Determine how many lines in this listing contain the word "Arena" and report that number by itself.

####################

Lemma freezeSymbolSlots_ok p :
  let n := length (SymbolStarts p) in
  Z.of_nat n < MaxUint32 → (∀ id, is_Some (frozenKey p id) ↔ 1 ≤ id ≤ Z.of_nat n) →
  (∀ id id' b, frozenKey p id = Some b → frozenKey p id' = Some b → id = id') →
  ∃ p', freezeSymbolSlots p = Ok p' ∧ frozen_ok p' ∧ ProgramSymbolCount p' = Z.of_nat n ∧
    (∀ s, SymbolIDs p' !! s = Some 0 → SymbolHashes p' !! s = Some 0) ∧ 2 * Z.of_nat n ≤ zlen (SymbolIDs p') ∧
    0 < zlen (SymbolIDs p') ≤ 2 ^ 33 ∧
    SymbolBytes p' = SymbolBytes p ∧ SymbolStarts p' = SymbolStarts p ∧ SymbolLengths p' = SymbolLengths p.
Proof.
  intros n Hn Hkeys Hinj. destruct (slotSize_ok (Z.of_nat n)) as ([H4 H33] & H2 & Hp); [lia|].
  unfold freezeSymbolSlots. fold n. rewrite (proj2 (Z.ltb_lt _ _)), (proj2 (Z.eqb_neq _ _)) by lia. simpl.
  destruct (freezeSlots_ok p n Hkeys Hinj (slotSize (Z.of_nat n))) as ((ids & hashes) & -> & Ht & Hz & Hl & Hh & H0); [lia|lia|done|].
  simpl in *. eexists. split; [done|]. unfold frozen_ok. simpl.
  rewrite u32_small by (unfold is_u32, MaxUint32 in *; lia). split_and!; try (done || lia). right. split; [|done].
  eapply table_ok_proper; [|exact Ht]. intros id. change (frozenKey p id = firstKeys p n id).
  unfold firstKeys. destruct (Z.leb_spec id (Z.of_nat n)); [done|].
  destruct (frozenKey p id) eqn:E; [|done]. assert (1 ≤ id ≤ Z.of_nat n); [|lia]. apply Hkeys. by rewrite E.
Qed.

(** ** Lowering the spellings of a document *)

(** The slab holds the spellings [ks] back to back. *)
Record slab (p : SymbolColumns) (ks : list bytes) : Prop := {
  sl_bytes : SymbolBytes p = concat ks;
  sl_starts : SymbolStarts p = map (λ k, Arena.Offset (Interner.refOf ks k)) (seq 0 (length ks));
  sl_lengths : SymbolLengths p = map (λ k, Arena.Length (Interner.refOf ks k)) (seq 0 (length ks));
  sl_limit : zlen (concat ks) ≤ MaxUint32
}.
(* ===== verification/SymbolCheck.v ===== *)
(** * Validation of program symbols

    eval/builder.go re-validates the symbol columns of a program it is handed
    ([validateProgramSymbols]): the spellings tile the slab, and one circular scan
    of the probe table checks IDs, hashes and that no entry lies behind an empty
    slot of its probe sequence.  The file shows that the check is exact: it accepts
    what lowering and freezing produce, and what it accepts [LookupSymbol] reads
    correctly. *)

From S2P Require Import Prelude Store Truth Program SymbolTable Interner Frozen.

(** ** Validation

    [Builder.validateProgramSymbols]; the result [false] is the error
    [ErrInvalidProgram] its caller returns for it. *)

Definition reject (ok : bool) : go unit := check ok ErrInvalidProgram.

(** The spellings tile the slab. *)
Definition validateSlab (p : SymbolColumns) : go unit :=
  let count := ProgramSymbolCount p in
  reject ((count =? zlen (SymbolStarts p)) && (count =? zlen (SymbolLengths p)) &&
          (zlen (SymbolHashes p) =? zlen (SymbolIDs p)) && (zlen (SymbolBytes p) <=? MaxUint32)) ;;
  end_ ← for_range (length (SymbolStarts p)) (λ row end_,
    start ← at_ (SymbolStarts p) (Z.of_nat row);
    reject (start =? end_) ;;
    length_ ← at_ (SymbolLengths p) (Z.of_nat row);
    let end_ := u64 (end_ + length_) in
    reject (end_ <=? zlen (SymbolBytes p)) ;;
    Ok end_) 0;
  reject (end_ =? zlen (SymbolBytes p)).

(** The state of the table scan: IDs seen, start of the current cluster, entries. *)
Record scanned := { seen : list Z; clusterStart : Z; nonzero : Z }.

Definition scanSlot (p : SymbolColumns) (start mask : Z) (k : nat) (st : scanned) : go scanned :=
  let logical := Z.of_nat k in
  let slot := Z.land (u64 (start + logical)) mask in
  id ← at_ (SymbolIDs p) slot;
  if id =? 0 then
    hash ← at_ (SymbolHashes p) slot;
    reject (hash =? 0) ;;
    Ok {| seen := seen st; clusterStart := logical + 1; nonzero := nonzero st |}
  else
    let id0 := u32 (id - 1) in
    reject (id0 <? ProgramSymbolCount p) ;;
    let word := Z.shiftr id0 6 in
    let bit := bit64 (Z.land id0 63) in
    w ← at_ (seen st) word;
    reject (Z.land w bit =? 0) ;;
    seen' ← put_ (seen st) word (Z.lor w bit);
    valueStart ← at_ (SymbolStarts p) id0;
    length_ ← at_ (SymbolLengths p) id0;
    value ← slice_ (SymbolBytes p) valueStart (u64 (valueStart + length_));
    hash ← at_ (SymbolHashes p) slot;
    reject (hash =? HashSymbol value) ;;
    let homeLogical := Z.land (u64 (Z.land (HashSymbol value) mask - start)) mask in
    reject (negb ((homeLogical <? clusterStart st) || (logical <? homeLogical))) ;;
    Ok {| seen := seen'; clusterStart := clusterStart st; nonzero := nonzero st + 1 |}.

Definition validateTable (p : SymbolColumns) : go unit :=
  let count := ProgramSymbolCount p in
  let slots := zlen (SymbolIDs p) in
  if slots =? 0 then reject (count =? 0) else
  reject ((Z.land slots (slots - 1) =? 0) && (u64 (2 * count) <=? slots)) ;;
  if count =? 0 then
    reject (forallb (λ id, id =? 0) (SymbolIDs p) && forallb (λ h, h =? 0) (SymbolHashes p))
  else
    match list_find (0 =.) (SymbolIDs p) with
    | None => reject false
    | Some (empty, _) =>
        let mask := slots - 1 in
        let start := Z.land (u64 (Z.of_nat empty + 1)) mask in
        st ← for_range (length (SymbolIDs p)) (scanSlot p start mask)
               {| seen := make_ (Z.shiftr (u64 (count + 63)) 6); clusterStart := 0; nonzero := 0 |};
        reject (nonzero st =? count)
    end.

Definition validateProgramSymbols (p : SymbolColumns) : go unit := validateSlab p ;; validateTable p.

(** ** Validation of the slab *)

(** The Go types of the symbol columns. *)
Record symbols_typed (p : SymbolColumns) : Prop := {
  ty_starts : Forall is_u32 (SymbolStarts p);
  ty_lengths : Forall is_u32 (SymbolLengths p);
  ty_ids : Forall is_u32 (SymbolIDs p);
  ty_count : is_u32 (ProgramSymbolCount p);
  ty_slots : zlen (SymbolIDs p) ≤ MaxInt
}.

####################

Result for this task:
2